On the other hand: An interesting and possibly relevant legal issue here is
how WestLaw's star pagination system was copied by LexisNexis
(<http://en.wikipedia.org/wiki/Westlaw#Legal_disputes>)

It would seem that Google's ranking would be similar to WestLaws pagination
system and might be protected by copyright.

------
ry0ohki
I don't think ordering of results could be considered copyright, that's more
like a method (since Bing presumably still crawls the sites and builds it's
own index, with perhaps Google as a ranking factor).

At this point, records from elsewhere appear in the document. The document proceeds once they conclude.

(** The statistics, as far as the rest depends on them. *)
Definition same_stats (x y : stats) : Prop :=
  stream_start_time y = stream_start_time x ∧ num_pkts_delivered y = num_pkts_delivered x ∧
  clean_pkts_rcvd x ≤ clean_pkts_rcvd y ≤ clean_pkts_rcvd x + 1 ∧
  clean_bytes_rcvd x ≤ clean_bytes_rcvd y ≤ clean_bytes_rcvd x + 1432 * (clean_pkts_rcvd y - clean_pkts_rcvd x).
Definition nowhere : place := mk_place None false false.
(** The three cases of a data packet. *)
Definition sort_in (p : rpkt) (bytes : Z) (h : Z) (s : client A) : prog (client A) place :=
  if r_seq p =? u32 h then count_clean clock p bytes;; mret nowhere
  else if r_seq p >? u32 h then request_gap servaddr clock rand rtt (r_seq p);; mret nowhere
  else if (r_seq p >? u32 (next_seq_to_deliver s)) && (r_seq p <? u32 (highest_seq_recvd s))
  then found (r_seq p);; s ← get; mret (find_place (r_seq p) (latency_buffer s) 0 None)
  else mret nowhere.
Definition within (next h q : Z) : bool := (next <? q) && (q <? h).
Definition still_missing (next h q : Z) (l : list Z) : list Z := if within next h q then filter (λ x, x ≠ q) l else l.

Lemma sort_in_run msgs n s p bytes q : receives msgs n s → few msgs n → r_seq p = q → 0 ≤ q < Z.of_nat (length msgs) → 0 ≤ bytes ≤ 1432 →
  let h := highest_seq_recvd s in let next := next_seq_to_deliver s in
  let asked := wanted next h 0 (Z.to_nat (q - h - 1)) in
  let l := still_missing next h q (missing_pkts s) ++ asked in
  ∃ t x c y, sort_in p bytes (h + 1) s s =
      Ret (if within next h q then find_place q (latency_buffer s) 0 None else nowhere) (set_stat y (asked_state t l x c s)) ∧
    requested asked s (asked_state t l x c s) ∧ Forall (λ w, w.1 = servaddr ∧ asks w.2) (wire x) ∧
    same_stats (stat s) y ∧ (clean_pkts_rcvd y ≤ Z.max h q).
Proof using Hclock Hrtt. clear -Hclock Hrtt.
  intros V [Hfew _] Hq Hql Hb h next asked l. unfold sort_in. rewrite Hq.
  pose proof (rv_next _ _ _ V) as Hn. fold next in Hn. destruct (rv_counts _ _ _ V) as [Hcp Hcb]. fold h in Hcp.
  assert (0 ≤ h ≤ 187000) as Hh by (unfold h; pose proof (rv_highest _ _ _ V); lia).
  pose proof (missing_length _ _ _ V) as Hml. fold h in Hml. destruct (rv_missing _ _ _ V) as (Ho & Hs & Hf).
  assert (∀ c, asked_state (nack_time s) (missing_pkts s) (net_ s) c s = at_clock c s) as Hid by (intros c; destruct s; cbn in *; by rewrite Ho).
  assert (same_stats (stat s) (stat s)) as Hst by (split_and!; try done; lia).
  unfold l, asked, still_missing, within. rewrite !u32_small, Z.gtb_ltb by lia.
  destruct (Z.eqb_spec q (h + 1)) as [->|Hne].
  - rewrite (proj2 (Z.ltb_ge (h + 1) h)), andb_false_r by lia. replace (Z.to_nat (h + 1 - h - 1)) with 0%nat by lia. cbn [wanted seqZ].
    assert (wanted next h 0 0 = []) as -> by done. rewrite app_nil_r.
    unfold count_clean.
    eexists (nack_time s), (net_ s), (S (clocks s)), _. rewrite Hid. split; [|split; [|split; [apply V|]]].
    + unfold mbind at 1, prog_bind at 1. run (eq_refl (get s)).
      run (lift_Some _ _ s (int_add_ok (clean_bytes_rcvd (stat s)) bytes ltac:(lia))).
      run (lift_Some _ _ s (int_incr_ok (clean_pkts_rcvd (stat s)) ltac:(lia))). reflexivity.
    + exact (requested_refl s).
    + split; [split_and!; try done; cbn; lia|cbn; lia].
  - destruct (Z.ltb_spec (h + 1) q) as [Hgt|Hle].
    + rewrite (proj2 (Z.ltb_ge q h)), andb_false_r by lia. unfold request_gap.
      assert (i32 (u32 (q - h)) = q - h) as Hi by (rewrite u32_small by lia; apply i32_small; lia).
      destruct (requests_run (Z.to_nat (q - h - 1)) 0 s) as (t & x & c & E & R & W); fold h next; [lia..|apply V|].
      fold h next in E, R. rewrite Z2Nat.id in E by lia. exists t, x, c, (stat s). split; [|split; [exact R|split; [exact W|split; [exact Hst|lia]]]].
      unfold mbind at 1, prog_bind at 1. run (eq_refl (get s)). fold h. rewrite Hi, E. done.
    + replace (Z.to_nat (q - h - 1)) with 0%nat by lia. assert (wanted next h 0 0 = []) as -> by done. rewrite app_nil_r.
      rewrite Z.gtb_ltb. fold next h. destruct ((next <? q) && (q <? h)).
      * pose proof (found_run q s Hs Hf ltac:(fold h; lia) Ho ltac:(lia)) as E. cbv zeta in E. fold h in Hml.
        exists (nack_time s), (net_ s), (clocks s), (stat s). split; [|split; [|split; [apply V|split; [done|lia]]]].
        -- run E. erewrite bind_Ret by reflexivity. by destruct s.
        -- split; [done|]. intros _. exists []. split; [by rewrite app_nil_r|constructor].
      * exists (nack_time s), (net_ s), (clocks s), (stat s). rewrite Hid. split; [by destruct s|]. split; [exact (requested_refl s)|].
        split; [apply V|]. split; [done|lia].
Qed.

Real world consumer product companies copy what the competition is doing every
day (it would be like US Airways putting it's interior designers on a
Southwest plane), as long as Microsoft isn't using internal Google spies to
steal code or something.

------
DanLar75
How in the world would they be? Scraping web-content is pretty much Google's
entire business model. Is 'slightly' hypocritical for them to even speak out
on this in my opinion.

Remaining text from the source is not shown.